Required action –
Of the lines listed below, return exactly those that run from the line containing "Definition conclude_parent (found" through the line containing "match lowest_settled table, layout i with", both included.

Stored data entries –
· · · · ·
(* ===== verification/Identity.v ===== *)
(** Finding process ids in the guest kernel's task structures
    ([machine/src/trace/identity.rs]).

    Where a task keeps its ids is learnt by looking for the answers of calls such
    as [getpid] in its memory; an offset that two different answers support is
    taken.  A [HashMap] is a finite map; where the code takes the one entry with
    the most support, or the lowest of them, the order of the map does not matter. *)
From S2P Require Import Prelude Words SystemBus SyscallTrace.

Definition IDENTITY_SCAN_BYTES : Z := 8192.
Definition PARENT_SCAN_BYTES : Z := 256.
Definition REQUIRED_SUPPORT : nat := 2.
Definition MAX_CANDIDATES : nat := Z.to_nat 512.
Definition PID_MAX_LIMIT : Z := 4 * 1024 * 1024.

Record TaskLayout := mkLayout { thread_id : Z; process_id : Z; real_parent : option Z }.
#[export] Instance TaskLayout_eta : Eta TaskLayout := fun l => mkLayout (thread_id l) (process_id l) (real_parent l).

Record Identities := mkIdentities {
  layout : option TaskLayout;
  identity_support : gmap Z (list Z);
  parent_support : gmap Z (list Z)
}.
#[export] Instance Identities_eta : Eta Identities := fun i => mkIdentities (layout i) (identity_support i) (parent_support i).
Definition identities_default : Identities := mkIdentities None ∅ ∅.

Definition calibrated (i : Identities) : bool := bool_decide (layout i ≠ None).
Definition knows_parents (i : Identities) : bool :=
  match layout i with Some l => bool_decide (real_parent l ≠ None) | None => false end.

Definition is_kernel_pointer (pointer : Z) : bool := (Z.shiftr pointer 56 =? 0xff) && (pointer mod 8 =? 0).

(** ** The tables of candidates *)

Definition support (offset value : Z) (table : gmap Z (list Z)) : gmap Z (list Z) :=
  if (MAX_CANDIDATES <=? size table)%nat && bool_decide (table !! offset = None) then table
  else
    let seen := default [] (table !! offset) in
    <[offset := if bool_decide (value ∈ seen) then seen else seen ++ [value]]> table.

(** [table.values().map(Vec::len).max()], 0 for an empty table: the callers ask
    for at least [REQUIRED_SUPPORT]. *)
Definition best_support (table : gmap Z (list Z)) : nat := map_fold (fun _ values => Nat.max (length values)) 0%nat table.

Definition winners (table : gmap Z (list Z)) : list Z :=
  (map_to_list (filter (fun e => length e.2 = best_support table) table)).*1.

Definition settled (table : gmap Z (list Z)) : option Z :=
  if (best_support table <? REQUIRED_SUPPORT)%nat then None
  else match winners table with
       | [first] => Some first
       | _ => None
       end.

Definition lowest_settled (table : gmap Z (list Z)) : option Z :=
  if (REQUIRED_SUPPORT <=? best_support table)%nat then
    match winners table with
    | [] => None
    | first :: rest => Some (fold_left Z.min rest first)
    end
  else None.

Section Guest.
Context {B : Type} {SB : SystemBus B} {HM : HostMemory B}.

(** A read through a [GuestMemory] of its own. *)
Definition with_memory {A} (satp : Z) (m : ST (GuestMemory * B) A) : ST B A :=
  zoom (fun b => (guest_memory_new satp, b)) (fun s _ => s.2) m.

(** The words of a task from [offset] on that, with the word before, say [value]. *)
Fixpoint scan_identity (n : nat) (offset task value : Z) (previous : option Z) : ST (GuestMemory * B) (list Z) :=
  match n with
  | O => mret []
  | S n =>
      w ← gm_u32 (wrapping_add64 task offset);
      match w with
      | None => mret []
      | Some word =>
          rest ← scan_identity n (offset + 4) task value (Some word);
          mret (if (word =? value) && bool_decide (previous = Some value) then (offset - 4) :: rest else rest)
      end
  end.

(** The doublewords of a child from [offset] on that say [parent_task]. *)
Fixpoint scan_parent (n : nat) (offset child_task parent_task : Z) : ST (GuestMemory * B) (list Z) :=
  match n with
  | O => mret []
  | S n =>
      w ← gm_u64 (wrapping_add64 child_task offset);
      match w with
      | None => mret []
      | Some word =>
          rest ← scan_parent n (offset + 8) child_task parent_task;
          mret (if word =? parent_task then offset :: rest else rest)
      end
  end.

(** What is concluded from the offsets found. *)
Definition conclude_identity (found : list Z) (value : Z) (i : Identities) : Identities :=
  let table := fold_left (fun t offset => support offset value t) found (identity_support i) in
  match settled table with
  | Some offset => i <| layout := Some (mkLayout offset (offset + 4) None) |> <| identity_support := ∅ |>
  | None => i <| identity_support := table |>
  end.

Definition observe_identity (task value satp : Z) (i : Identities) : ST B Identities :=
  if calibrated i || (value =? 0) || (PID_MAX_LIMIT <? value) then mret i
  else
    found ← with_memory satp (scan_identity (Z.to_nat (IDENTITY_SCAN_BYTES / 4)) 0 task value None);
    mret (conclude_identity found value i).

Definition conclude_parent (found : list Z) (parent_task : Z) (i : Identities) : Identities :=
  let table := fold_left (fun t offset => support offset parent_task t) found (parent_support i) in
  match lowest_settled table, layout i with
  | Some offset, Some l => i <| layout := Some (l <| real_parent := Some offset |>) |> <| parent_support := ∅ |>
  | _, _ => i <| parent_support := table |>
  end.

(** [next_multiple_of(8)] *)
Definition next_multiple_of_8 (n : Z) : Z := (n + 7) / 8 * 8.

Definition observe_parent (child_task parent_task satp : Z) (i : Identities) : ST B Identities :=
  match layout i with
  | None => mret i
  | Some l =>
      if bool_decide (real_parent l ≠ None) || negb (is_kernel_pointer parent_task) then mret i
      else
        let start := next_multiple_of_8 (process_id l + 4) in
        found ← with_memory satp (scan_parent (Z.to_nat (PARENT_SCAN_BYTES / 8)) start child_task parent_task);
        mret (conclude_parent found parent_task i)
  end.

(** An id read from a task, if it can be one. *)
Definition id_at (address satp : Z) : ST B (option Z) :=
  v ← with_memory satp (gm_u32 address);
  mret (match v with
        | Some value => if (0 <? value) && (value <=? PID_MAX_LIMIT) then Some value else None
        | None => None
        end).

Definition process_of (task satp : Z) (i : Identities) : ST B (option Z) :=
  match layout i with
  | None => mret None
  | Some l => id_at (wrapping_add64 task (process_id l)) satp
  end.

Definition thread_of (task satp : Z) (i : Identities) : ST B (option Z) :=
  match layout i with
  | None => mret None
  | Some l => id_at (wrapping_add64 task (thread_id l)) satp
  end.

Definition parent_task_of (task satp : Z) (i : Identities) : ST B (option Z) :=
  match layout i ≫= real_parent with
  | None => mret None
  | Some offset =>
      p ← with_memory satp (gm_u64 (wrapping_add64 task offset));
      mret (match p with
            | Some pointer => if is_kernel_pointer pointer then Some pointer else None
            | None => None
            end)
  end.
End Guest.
· · · · ·
Response to this exercise –
Definition conclude_parent (found : list Z) (parent_task : Z) (i : Identities) : Identities :=
  let table := fold_left (fun t offset => support offset parent_task t) found (parent_support i) in
  match lowest_settled table, layout i with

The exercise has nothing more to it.